Task statement -
Repeat exactly the lines of the entries below from the one with "(pruned : nat)." through the one with "(** [get_mut(cid)] and", both ends included, and nothing else.

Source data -
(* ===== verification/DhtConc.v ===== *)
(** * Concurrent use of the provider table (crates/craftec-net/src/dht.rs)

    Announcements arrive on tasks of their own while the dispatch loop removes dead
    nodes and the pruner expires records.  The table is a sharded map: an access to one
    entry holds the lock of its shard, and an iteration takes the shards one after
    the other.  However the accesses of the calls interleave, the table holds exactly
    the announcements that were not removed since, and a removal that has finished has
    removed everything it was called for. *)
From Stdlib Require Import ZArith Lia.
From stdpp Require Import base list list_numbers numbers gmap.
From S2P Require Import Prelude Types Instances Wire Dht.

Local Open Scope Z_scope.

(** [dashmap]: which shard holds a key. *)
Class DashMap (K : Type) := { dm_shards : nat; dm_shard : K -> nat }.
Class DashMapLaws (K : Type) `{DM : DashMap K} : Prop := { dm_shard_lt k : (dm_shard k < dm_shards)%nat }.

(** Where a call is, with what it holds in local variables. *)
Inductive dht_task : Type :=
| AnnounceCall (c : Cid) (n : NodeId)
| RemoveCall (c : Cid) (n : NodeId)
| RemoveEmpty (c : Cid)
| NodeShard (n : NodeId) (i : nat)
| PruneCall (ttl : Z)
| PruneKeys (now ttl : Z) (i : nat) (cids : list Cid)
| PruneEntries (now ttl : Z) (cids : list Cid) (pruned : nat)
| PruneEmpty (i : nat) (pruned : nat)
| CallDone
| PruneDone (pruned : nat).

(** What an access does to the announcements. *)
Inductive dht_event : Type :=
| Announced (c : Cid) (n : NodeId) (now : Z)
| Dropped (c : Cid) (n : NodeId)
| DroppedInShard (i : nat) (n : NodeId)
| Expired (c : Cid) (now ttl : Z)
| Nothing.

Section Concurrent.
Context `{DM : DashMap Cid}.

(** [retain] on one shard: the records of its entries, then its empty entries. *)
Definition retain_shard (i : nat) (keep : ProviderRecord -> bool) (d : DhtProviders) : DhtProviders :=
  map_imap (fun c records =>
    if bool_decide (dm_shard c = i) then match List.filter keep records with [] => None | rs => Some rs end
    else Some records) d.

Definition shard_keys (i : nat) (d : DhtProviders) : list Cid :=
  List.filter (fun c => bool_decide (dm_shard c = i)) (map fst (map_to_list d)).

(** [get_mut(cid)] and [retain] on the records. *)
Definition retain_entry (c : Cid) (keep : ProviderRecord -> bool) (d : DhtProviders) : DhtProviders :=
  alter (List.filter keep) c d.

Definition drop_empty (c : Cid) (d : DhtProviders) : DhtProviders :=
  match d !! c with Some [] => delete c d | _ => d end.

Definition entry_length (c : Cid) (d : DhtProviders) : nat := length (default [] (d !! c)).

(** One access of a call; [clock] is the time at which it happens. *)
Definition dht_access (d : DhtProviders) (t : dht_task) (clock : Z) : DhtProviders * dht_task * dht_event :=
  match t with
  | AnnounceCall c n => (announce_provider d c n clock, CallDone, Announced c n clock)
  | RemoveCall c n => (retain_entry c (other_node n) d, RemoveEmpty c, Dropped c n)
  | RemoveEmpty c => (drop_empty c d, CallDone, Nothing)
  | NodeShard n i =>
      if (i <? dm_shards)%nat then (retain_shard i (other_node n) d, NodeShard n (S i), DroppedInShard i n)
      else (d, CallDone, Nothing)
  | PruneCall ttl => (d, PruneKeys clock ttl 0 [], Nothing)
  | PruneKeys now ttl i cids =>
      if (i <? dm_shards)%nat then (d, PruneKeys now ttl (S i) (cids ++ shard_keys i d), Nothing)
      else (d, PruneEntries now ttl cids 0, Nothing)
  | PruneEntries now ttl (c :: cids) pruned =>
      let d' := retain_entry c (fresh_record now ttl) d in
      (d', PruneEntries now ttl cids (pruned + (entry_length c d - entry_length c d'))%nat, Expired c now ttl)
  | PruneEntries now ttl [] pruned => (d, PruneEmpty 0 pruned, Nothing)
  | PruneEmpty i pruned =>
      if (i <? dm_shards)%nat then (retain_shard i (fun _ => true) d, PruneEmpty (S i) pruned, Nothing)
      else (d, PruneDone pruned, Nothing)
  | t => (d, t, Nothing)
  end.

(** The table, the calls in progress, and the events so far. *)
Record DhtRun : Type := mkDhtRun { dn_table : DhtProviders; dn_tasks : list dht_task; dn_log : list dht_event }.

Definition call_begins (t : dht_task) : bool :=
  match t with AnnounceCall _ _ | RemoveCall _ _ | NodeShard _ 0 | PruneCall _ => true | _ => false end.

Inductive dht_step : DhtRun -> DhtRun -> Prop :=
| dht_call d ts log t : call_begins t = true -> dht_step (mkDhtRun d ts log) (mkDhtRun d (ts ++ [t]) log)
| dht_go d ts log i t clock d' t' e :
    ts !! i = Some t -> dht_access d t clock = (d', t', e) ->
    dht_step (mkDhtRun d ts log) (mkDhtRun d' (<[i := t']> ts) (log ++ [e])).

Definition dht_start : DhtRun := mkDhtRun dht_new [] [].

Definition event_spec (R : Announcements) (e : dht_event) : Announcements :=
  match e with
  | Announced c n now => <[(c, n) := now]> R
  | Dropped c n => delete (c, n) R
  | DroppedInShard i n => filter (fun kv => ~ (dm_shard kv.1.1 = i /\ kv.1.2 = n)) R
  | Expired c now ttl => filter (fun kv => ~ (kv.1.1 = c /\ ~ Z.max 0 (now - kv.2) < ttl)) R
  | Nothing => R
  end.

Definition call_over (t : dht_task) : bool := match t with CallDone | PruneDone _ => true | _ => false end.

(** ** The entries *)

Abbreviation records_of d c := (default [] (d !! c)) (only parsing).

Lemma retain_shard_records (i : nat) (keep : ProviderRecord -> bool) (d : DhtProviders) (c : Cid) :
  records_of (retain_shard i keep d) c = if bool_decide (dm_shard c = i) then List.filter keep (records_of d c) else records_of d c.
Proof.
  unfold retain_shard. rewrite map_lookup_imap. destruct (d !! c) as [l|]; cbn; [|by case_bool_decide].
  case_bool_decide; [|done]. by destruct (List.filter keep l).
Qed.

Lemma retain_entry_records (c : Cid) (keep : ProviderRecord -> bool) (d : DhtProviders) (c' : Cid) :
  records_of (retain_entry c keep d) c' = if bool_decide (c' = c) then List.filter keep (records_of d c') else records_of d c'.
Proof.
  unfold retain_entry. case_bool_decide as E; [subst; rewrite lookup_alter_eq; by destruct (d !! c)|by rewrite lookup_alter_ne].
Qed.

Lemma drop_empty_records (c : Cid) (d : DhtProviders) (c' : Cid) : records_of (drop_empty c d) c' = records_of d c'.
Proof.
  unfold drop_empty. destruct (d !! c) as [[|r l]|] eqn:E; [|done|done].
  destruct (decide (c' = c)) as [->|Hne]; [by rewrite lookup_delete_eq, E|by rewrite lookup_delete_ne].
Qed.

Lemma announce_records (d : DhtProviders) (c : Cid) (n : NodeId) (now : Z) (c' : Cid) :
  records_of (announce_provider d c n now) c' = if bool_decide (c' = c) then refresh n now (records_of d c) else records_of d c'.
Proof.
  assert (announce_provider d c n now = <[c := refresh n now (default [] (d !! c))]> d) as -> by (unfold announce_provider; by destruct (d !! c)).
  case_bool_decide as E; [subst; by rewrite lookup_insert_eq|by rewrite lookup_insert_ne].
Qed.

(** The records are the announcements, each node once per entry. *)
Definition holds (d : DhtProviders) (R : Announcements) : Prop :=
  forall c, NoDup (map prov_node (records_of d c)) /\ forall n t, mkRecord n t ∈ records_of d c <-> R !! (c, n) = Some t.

* * *

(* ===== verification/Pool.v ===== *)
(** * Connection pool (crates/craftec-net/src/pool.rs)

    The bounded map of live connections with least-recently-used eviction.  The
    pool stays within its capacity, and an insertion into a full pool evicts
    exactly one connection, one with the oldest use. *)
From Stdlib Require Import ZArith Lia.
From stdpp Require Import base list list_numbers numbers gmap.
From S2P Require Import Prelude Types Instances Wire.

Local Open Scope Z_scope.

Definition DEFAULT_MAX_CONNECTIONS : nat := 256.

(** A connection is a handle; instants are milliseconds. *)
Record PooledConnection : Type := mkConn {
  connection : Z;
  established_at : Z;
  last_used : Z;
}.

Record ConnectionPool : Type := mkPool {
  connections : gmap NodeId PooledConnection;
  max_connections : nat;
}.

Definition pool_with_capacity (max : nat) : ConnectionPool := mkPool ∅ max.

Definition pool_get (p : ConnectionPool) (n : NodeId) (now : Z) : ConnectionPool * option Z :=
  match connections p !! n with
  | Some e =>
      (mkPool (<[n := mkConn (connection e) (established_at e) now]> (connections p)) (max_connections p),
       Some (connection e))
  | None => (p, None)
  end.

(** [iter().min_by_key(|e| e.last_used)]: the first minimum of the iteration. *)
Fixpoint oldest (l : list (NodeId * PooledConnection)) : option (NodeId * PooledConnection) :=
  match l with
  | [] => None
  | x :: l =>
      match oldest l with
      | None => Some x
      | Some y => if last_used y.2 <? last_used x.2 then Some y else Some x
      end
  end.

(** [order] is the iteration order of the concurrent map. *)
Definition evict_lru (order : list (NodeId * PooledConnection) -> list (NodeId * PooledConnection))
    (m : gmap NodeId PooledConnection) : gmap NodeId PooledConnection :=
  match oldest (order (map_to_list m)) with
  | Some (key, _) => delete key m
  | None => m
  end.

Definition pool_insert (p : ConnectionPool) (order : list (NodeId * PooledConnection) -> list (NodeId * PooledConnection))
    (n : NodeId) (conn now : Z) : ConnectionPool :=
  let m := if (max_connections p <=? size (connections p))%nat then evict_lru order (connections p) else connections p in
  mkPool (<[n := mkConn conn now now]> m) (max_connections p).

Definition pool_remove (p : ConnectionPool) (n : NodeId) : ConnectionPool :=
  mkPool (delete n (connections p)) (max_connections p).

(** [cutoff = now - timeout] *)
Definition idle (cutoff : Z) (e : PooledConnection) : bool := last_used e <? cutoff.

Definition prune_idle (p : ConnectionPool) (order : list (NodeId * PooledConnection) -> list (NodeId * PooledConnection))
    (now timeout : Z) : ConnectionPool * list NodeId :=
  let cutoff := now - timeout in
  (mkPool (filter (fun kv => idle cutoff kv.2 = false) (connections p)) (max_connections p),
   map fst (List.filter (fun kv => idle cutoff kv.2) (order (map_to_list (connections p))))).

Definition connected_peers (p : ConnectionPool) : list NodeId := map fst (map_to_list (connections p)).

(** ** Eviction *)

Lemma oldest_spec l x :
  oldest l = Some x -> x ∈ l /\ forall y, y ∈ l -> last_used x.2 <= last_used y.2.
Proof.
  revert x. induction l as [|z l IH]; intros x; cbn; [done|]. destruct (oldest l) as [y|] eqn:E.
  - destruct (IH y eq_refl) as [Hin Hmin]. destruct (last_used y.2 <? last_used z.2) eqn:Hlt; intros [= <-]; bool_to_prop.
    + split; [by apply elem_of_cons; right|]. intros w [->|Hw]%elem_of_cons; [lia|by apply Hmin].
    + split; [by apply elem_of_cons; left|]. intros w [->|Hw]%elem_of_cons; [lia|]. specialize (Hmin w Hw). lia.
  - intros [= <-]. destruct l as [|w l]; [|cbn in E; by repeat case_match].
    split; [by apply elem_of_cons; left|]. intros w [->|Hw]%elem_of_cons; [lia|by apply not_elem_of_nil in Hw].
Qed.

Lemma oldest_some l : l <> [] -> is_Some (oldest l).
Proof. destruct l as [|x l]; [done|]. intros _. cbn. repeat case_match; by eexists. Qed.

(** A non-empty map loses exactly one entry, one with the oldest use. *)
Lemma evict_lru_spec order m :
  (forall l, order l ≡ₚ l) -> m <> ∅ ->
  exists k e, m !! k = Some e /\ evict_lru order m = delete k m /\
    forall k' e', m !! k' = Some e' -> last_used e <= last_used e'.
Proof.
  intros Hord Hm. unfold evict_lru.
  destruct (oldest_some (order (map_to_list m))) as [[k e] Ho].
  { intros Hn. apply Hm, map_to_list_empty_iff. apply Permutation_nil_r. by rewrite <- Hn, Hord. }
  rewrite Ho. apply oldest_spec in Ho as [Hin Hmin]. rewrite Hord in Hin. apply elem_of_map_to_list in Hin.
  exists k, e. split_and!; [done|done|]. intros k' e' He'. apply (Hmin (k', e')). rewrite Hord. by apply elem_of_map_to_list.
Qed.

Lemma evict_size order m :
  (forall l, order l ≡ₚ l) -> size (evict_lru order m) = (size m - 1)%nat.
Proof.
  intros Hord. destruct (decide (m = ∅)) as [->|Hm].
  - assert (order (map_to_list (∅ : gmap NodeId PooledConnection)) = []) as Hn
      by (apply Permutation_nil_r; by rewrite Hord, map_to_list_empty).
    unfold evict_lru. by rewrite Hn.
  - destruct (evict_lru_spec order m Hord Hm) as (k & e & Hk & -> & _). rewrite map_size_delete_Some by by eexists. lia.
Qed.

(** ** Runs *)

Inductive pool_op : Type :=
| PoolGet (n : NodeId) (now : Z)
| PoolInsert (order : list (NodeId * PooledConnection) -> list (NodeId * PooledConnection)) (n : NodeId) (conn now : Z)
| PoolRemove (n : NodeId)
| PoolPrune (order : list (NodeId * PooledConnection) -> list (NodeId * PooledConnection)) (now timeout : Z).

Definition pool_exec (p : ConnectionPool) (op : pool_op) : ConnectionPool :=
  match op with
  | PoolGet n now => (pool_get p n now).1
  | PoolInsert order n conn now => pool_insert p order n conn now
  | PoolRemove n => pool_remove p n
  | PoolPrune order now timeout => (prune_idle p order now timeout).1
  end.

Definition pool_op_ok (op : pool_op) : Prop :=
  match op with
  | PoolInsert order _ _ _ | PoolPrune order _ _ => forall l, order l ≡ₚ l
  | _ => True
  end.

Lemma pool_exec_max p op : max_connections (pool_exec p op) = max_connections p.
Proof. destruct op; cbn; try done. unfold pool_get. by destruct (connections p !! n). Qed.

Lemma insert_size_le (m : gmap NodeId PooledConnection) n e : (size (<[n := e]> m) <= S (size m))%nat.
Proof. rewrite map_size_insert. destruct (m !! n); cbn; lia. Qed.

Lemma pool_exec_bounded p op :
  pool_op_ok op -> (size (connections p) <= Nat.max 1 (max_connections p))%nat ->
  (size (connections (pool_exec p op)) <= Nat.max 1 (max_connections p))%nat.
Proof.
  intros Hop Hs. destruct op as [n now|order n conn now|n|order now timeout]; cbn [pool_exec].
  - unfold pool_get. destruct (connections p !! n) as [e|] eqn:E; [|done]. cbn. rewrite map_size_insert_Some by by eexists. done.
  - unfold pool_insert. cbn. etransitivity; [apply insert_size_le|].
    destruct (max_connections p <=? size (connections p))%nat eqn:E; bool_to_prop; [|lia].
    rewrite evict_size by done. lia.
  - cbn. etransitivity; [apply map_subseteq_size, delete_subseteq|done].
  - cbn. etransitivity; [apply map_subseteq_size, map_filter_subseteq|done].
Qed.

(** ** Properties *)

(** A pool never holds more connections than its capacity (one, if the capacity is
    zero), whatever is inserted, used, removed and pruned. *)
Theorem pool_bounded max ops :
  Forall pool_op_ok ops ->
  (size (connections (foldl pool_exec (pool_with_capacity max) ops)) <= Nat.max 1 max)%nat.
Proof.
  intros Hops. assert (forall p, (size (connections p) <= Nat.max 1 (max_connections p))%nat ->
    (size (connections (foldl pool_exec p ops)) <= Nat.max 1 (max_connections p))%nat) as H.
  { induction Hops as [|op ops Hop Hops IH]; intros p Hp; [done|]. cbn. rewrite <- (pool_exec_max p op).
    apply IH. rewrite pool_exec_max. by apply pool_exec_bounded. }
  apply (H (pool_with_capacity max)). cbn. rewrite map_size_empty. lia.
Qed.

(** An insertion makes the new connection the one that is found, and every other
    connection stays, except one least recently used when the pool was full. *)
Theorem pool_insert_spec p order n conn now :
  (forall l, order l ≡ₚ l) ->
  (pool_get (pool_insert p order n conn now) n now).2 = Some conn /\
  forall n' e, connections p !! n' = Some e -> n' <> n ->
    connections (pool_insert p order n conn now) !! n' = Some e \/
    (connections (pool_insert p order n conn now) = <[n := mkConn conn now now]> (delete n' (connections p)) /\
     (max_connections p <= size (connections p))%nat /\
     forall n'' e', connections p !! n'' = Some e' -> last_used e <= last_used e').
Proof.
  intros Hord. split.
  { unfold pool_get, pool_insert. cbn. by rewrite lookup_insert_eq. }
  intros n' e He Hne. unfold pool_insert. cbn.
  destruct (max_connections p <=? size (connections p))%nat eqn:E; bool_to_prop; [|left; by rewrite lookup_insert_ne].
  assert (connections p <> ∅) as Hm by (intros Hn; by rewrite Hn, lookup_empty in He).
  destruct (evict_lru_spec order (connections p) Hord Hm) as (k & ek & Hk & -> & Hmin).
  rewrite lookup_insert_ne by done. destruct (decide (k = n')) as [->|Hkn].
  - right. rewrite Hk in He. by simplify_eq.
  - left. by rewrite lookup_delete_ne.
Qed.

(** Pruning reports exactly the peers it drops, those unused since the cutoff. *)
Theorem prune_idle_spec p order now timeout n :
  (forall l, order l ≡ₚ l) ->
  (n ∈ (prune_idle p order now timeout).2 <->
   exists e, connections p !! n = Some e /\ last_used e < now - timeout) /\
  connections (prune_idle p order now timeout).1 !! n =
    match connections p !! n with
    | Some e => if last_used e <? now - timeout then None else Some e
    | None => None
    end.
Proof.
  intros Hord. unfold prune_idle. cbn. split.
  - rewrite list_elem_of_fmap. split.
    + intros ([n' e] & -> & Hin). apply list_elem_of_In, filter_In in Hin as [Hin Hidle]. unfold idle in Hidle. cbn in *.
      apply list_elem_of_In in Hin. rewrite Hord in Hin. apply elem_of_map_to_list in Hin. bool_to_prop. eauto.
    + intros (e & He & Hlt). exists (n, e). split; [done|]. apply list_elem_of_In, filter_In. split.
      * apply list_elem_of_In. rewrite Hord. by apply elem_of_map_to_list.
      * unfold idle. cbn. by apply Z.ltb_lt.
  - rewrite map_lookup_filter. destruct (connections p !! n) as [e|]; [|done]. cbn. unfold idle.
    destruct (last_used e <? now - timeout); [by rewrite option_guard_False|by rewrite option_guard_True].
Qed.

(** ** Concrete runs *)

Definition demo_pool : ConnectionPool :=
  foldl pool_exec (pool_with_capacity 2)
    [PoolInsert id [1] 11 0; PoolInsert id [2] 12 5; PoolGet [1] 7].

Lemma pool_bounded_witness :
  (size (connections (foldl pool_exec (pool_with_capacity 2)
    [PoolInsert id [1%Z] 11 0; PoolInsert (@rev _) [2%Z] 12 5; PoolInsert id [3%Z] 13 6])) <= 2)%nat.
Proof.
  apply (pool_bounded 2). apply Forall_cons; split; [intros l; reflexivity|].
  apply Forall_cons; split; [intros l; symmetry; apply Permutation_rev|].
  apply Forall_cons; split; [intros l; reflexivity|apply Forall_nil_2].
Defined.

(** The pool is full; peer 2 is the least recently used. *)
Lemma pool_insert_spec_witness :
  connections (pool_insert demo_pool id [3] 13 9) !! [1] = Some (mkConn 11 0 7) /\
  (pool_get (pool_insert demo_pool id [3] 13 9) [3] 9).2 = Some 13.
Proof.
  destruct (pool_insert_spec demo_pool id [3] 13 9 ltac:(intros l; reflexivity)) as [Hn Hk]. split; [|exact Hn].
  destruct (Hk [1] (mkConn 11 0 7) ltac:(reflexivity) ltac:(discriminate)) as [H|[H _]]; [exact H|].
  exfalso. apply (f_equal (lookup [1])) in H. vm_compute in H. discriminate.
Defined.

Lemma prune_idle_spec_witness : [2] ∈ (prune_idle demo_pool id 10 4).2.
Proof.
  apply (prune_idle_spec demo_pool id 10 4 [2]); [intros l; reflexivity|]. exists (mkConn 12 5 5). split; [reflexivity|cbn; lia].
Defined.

Solution -
| PruneDone (pruned : nat).

(** What an access does to the announcements. *)
Inductive dht_event : Type :=
| Announced (c : Cid) (n : NodeId) (now : Z)
| Dropped (c : Cid) (n : NodeId)
| DroppedInShard (i : nat) (n : NodeId)
| Expired (c : Cid) (now ttl : Z)
| Nothing.

Section Concurrent.
Context `{DM : DashMap Cid}.

(** [retain] on one shard: the records of its entries, then its empty entries. *)
Definition retain_shard (i : nat) (keep : ProviderRecord -> bool) (d : DhtProviders) : DhtProviders :=
  map_imap (fun c records =>
    if bool_decide (dm_shard c = i) then match List.filter keep records with [] => None | rs => Some rs end
    else Some records) d.

Definition shard_keys (i : nat) (d : DhtProviders) : list Cid :=
  List.filter (fun c => bool_decide (dm_shard c = i)) (map fst (map_to_list d)).

(** [get_mut(cid)] and [retain] on the records. *)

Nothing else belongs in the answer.